Why You Might See Results Before Your Doctor Calls
Since April 2021, a federal rule called the 21st Century Cures Act has required health systems to give patients free, immediate access to their electronic health information, including lab results. In practice, this means many hospitals and clinics now release lab results to patient portals as soon as the lab finalizes them, sometimes before your doctor has even reviewed them.
This can be unsettling. You might log in and see an abnormal value flagged in red with no context from your care team. Surveys of physicians reflect this concern: one study of 82 oncologists found that 87% believed patients seeing abnormal pathology or imaging results online before a consultation had negative consequences. Another survey of 315 physicians found broad support for releasing normal results directly to patients but significant worry about abnormal results reaching patients without explanation.
If your doctor orders a test that could lead to a major diagnosis or a change in treatment, ask ahead of time how and when you’ll discuss the results. Some clinicians will specifically tell you to expect a call before checking the portal. Others will send a portal message alongside the result to provide context. Knowing the plan in advance saves you from anxiously refreshing your portal at midnight.
How Long Results Actually Take
The wait time depends entirely on the test. Routine blood work is fast. A complete blood count, basic metabolic panel, or lipid panel typically reaches your doctor within 24 hours of the blood draw. A complete metabolic panel, which adds liver function and protein markers, follows a similar timeline. Your provider may need another 24 to 48 hours after receiving those results to review them and reach out to you.
More specialized tests take longer. Blood tests related to cancer screening, such as tumor markers or certain immune system proteins, can take anywhere from several days to over a week. Biopsies and pathology results generally fall in the one to two week range, sometimes longer depending on whether additional analysis is needed. If you’re waiting on pathology, that silence doesn’t necessarily mean something is wrong. It means the lab is still working.
When Doctors Are Most Likely to Call
The one situation where you can almost always expect a phone call is when a result is critically abnormal. Labs flag life-threatening values automatically, and the laboratory staff calls the ordering physician or nurse directly, often within minutes. These are results like dangerously high potassium, extremely elevated blood sugar, or severely abnormal clotting times. The clinical team then contacts you to arrange immediate treatment or directs you to emergency care.

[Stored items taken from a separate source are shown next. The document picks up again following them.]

(* ===== verification/WorkTasks.v ===== *)
(** * Work tasks ([crates/api/src/repo/tasks.rs], [tasks/leasing.rs], [tasks/execution.rs])

    The header rows of warehouse work, whatever its kind, and the handlers that hand a task
    to a user and take it back: assignment, start, abort, cancellation and the release of
    claims whose lease ran out or whose user lost the scope. Handlers are modelled from the
    point after the replay check (see [Idempotency]); titles, instructions and the instants
    of the last change are left out. Instants are integers, in seconds. *)

From S2P Require Import Prelude.
From S2P Require Import RustStr.
From S2P Require Import Idempotency.
From S2P Require Import StockTypes.

Inductive WorkTaskType :=
| CycleCountItemLocation | CycleCountLocation | BreakMasterPack | UnpackCancelledOrder | PutawayTask
| LicensePlatePutaway | InventoryRelocation | ReplenishmentTask | CrossDock.

Inductive WorkTaskStatus := TaskOpen | TaskAssigned | TaskInProgress | TaskCompleted | TaskCancelled.

#[global] Instance WorkTaskType_eq_dec : EqDecision WorkTaskType.
Proof. solve_decision. Defined.
#[global] Instance WorkTaskStatus_eq_dec : EqDecision WorkTaskStatus.
Proof. solve_decision. Defined.

(** [work_tasks] *)
Record WorkTask := MkTaskHeader {
  wt_type : WorkTaskType;
  wt_status : WorkTaskStatus;
  wt_facility : option Z;
  wt_owner : option Z;
  wt_permission : rstr;
  wt_priority : Z;
  wt_assigned : option Z;
  wt_created_by : option Z;
  wt_completed_by : option Z;
  wt_scheduled_for : option Z;
  wt_due_at : option Z;
  wt_started_at : option Z;
  wt_lease : option Z;
  wt_timeout : Z;
  wt_release_count : Z;
  wt_completed_at : option Z;
  wt_created : Z;
  wt_deleted : bool;
}.

(** [work_task_progress]: the task, the user and the action. *)
Definition Progress : Type := Z * option Z * string.

Record TaskTables := MkTasks {
  work_tasks : Table WorkTask;
  task_progress : list Progress;
}.

Definition live (st : WorkTaskStatus) : bool :=
  match st with TaskOpen | TaskAssigned | TaskInProgress => true | _ => false end.

(** [status IN ('assigned', 'in_progress')] *)
Definition taken (st : WorkTaskStatus) : bool :=
  match st with TaskAssigned | TaskInProgress => true | _ => false end.

Definition task_permission (_ : WorkTaskType) : rstr := lit "wms".

Definition task_timeout_seconds (ty : WorkTaskType) : Z :=
  match ty with
  | CycleCountItemLocation => 30 * 60
  | CycleCountLocation => 60 * 60
  | BreakMasterPack => 45 * 60
  | UnpackCancelledOrder | PutawayTask | LicensePlatePutaway | InventoryRelocation
  | ReplenishmentTask | CrossDock => 30 * 60
  end.

(** [TaskDimensions::is_allowed_by], and the same condition as a WHERE clause. *)
Definition is_allowed_by (facility owner : option Z) (scope : ScopeBindings) : bool :=
  (all_facilities scope
   || match facility with Some id => bool_decide (id ∈ facility_ids scope) | None => false end)
  && match owner with
     | None => true
     | Some id => all_inventory_owners scope || bool_decide (id ∈ inventory_owner_ids scope)
     end.

Definition in_task_scope (scope : ScopeBindings) (t : WorkTask) : bool :=
  is_allowed_by (wt_facility t) (wt_owner t) scope.

(** ** Rows after an UPDATE *)

Definition set_assignment (st : WorkTaskStatus) (user started lease : option Z) (released : Z)
    (t : WorkTask) : WorkTask :=
  MkTaskHeader (wt_type t) st (wt_facility t) (wt_owner t) (wt_permission t) (wt_priority t) user
    (wt_created_by t) (wt_completed_by t) (wt_scheduled_for t) (wt_due_at t) started lease
    (wt_timeout t) (wt_release_count t + released) (wt_completed_at t) (wt_created t) (wt_deleted t).

Definition assigned_to (user : Z) (t : WorkTask) : WorkTask :=
  set_assignment TaskAssigned (Some user) (wt_started_at t) (wt_lease t) 0 t.

Definition claimed_by (user now : Z) (t : WorkTask) : WorkTask :=
  set_assignment TaskInProgress (Some user)
    (Some (default now (wt_started_at t))) (Some (now + wt_timeout t)) 0 t.

Definition extended (now : Z) (t : WorkTask) : WorkTask :=
  set_assignment (wt_status t) (wt_assigned t) (wt_started_at t) (Some (now + wt_timeout t)) 0 t.

Definition released (t : WorkTask) : WorkTask := set_assignment TaskOpen None None None 1 t.

Definition closed (st : WorkTaskStatus) (by_ now : Z) (t : WorkTask) : WorkTask :=
  MkTaskHeader (wt_type t) st (wt_facility t) (wt_owner t) (wt_permission t) (wt_priority t)
    (wt_assigned t) (wt_created_by t) (Some by_) (wt_scheduled_for t) (wt_due_at t)
    (wt_started_at t) None (wt_timeout t) (wt_release_count t) (Some now) (wt_created t)
    (wt_deleted t).

(** ** Statements *)

Definition record_progress (task : Z) (user : option Z) (action : string) (s : TaskTables) :
    TaskTables := MkTasks (work_tasks s) (task_progress s ++ [(task, user, action)]).

Definition put_task (task : Z) (t : WorkTask) (s : TaskTables) : TaskTables :=
  MkTasks (update_row (work_tasks s) task t) (task_progress s).

Definition lookup_task (s : TaskTables) (task : Z) : option WorkTask := rows (work_tasks s) !! task.

Definition insert_task_tx (s : TaskTables) (ty : WorkTaskType) (facility owner : option Z)
    (permission : rstr) (priority timeout : Z) (assigned created_by scheduled_for due_at : option Z)
    (now : Z) : TaskTables * Z :=
  let t := MkTaskHeader ty (if assigned is Some _ then TaskAssigned else TaskOpen) facility owner permission
             priority assigned created_by None scheduled_for due_at None None timeout 0 None now false in
  (MkTasks (insert_row (work_tasks s) t) (task_progress s), next_id (work_tasks s)).

(** [UPDATE work_tasks SET status = 'open', .. WHERE ..], a progress row for each. *)
Definition release_where (where_ : WorkTask → bool) (user : option Z) (action : string)
    (s : TaskTables) : TaskTables * list Z :=
  let ids := fst <$> List.filter (fun r => where_ r.2) (map_to_list (rows (work_tasks s))) in
  (MkTasks
     (MkTable ((fun t => if where_ t then released t else t) <$> rows (work_tasks s))
        (next_id (work_tasks s)))
     (task_progress s ++ ((fun id => (id, user, action)) <$> ids)), ids).

Definition lease_expired (scope : ScopeBindings) (user : option Z) (now : Z) (t : WorkTask) : bool :=
  negb (wt_deleted t) && taken (wt_status t)
  && match wt_lease t with Some lease => lease <=? now | None => false end
  && bool_decide (wt_completed_at t = None) && in_task_scope scope t
  && match user with Some u => bool_decide (wt_assigned t = Some u) | None => true end.

Definition release_expired_tasks_tx (user : option Z) (scope : ScopeBindings) (now : Z)
    (s : TaskTables) : TaskTables * list Z :=
  release_where (lease_expired scope user now) None "expired" s.

Definition inaccessible (scope : ScopeBindings) (user : Z) (t : WorkTask) : bool :=
  bool_decide (wt_assigned t = Some user) && negb (wt_deleted t) && taken (wt_status t)
  && bool_decide (wt_completed_at t = None) && negb (in_task_scope scope t).

Definition release_inaccessible_active_tasks_tx (user : Z) (scope : ScopeBindings)
    (s : TaskTables) : TaskTables :=
  (release_where (inaccessible scope user) (Some user) "scope_revoked" s).1.

(** What every claim does first. *)
Definition release_stale (user : Z) (scope : ScopeBindings) (now : Z) (s : TaskTables) : TaskTables :=
  release_inaccessible_active_tasks_tx user scope (release_expired_tasks_tx (Some user) scope now s).1.

(** Does another task of the user satisfy [where_]? *)
Definition has_task (s : TaskTables) (user : Z) (where_ : Z → WorkTask → bool) : bool :=
  existsb (fun '(id, t) => bool_decide (wt_assigned t = Some user) && negb (wt_deleted t)
                           && taken (wt_status t) && where_ id t) (map_to_list (rows (work_tasks s))).

Definition lock_task_in_current_scope_tx (s : TaskTables) (scope : ScopeBindings) (task : Z) :
    option WorkTask :=
  match lookup_task s task with
  | Some t => if negb (wt_deleted t) && in_task_scope scope t then Some t else None
  | None => None
  end.

Definition require_replayed_task_visible_tx (s : TaskTables) (scope : ScopeBindings) (task : Z) :
    result unit ApplicationError :=
  let? t := ok_or (lookup_task s task) (NotFound "task") in
  check in_task_scope scope t else NotFound "task" in Ok tt.

(** ** Handlers; the answer is whether a row was changed *)

Section handlers.
(** [user_can_execute_task_tx]: memberships, scopes and roles of the user. *)
Context (user_can_execute : Z → option Z → option Z → rstr → bool).

Definition assign_task (scope : ScopeBindings) (task user : Z) (s : TaskTables) :
    TaskTables * bool :=
  match lookup_task s task with
  | Some t =>
      if in_task_scope scope t && user_can_execute user (wt_facility t) (wt_owner t) (wt_permission t)
         && negb (has_task s user (fun id _ => negb (id =? task)))
         && negb (wt_deleted t) && bool_decide (wt_status t = TaskOpen)
      then (put_task task (assigned_to user t) s, true)
      else (s, false)
  | None => (s, false)
  end.
End handlers.

Definition start_task (scope : ScopeBindings) (task user now : Z) (s : TaskTables) :
    result (TaskTables * bool) ApplicationError :=
  match lock_task_in_current_scope_tx s scope task with
  | None => Err (NotFound "task")
  | Some _ =>
      let s' := release_stale user scope now s in
      if has_task s' user (fun id _ => negb (id =? task)) then Ok (s, false)
      else
        match lookup_task s' task with
        | Some t =>
            if negb (wt_deleted t)
               && match wt_status t with TaskOpen | TaskAssigned => true | _ => false end
               && (bool_decide (wt_assigned t = None) || bool_decide (wt_assigned t = Some user))
               && in_task_scope scope t
            then Ok (record_progress task (Some user) "started" (put_task task (claimed_by user now t) s'),
                     true)
            else Ok (s, false)
        | None => Ok (s, false)
        end
  end.

(** [ASC NULLS LAST] *)
Definition nulls_last (x y : option Z) : comparison :=
  match x, y with
  | Some x, Some y => x ?= y
  | Some _, None => Lt
  | None, Some _ => Gt
  | None, None => Eq
  end.

(** [ORDER BY priority DESC, due_at ASC NULLS LAST, COALESCE(scheduled_for, created), created, id] *)
Definition task_order (x y : Z * WorkTask) : comparison :=
  then_with (wt_priority y.2 ?= wt_priority x.2)
    (then_with (nulls_last (wt_due_at x.2) (wt_due_at y.2))
       (then_with (default (wt_created x.2) (wt_scheduled_for x.2)
                   ?= default (wt_created y.2) (wt_scheduled_for y.2))
          (then_with (wt_created x.2 ?= wt_created y.2) (x.1 ?= y.1)))).

Definition due (now : Z) (t : WorkTask) : bool :=
  match wt_scheduled_for t with Some at_ => at_ <=? now | None => true end.

(** [start_next_task]; [permissions] are the names the user holds, in lower case. *)
Definition start_next_task (scope : ScopeBindings) (permissions : list rstr)
    (ty : option WorkTaskType) (user now : Z) (s : TaskTables) :
    result (TaskTables * option Z) ApplicationError :=
  let is_admin := bool_decide (lit "admin" ∈ permissions) in
  if negb is_admin && bool_decide (permissions = []) then Ok (s, None)
  else
  let s := release_stale user scope now s in
  if has_task s user (fun _ _ => true)
  then Err (Conflict "user already has an active task; abort or complete it first")
  else
    let candidates := sort_by task_order (List.filter (fun '(_, t) =>
        negb (wt_deleted t) && bool_decide (wt_status t = TaskOpen) && due now t
        && (is_admin || bool_decide (to_ascii_lowercase <$> wt_permission t ∈ permissions))
        && match ty with Some ty => bool_decide (wt_type t = ty) | None => true end
        && in_task_scope scope t) (map_to_list (rows (work_tasks s)))) in
    match head candidates with
    | Some (id, t) =>
        Ok (record_progress id (Some user) "started" (put_task id (claimed_by user now t) s), Some id)
    | None => Ok (s, None)
    end.

Definition abort_task (scope : ScopeBindings) (task user : Z) (s : TaskTables) : TaskTables * bool :=
  match lock_task_in_current_scope_tx s scope task with
  | Some t =>
      if taken (wt_status t) && bool_decide (wt_assigned t = Some user)
         && bool_decide (wt_completed_at t = None)
      then (record_progress task (Some user) "aborted" (put_task task (released t) s), true)
      else (s, false)
  | None => (s, false)
  end.

Definition cancel_task (scope : ScopeBindings) (task user now : Z) (s : TaskTables) :
    TaskTables * bool :=
  match lock_task_in_current_scope_tx s scope task with
  | Some t =>
      if live (wt_status t)
      then (record_progress task (Some user) "cancelled"
              (put_task task (closed TaskCancelled user now t) s), true)
      else (s, false)
  | None => (s, false)
  end.

(** [record_task_progress] and [complete_task] lock the task and then always fail: work is
    completed by the command of its kind. *)
Definition complete_task (scope : ScopeBindings) (task : Z) (qty_completed : option Z)
    (s : TaskTables) : result bool ApplicationError :=
  if match qty_completed with Some q => q <=? 0 | None => false end
  then Err (InvalidRequest "completed quantity must be positive")
  else
    match lock_task_in_current_scope_tx s scope task with
    | None => Ok false
    | Some _ =>
        Err (Conflict "tasks require a typed command that records their inventory effect")
    end.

For results that are abnormal but not immediately dangerous, like mildly elevated cholesterol or a slightly low thyroid level, the approach is less predictable. Some doctors call. Some send a portal message with instructions. Some schedule a follow-up visit. This is the gray zone where practices differ the most, and where results are most likely to slip through the cracks if you don’t follow up yourself.
What to Do If You Haven’t Heard Back
Don’t assume no news is good news. Research into how test results get “lost” in the system found that even in large, organized health systems, results sometimes fail to reach patients. Within the VA healthcare system, policy requires that results needing action be communicated within 7 calendar days of becoming available, and results requiring no action within 14 days. Many private practices follow similar informal timelines, though few have written policies patients can reference.
A reasonable rule of thumb: if you had routine blood work done and haven’t heard anything within a week, call your doctor’s office. If you’re waiting on a biopsy or specialized test, give it two weeks before reaching out. When you call, ask specifically whether results have come back and whether they’ve been reviewed. Sometimes the lab report is sitting in the system and simply hasn’t been opened yet.
Before any test, take 30 seconds to ask three questions: How will I get my results? How long should I expect to wait? Should I call if I don’t hear from you? Writing down the answers saves you days of unnecessary worry and puts a clear timeline on when to take action yourself.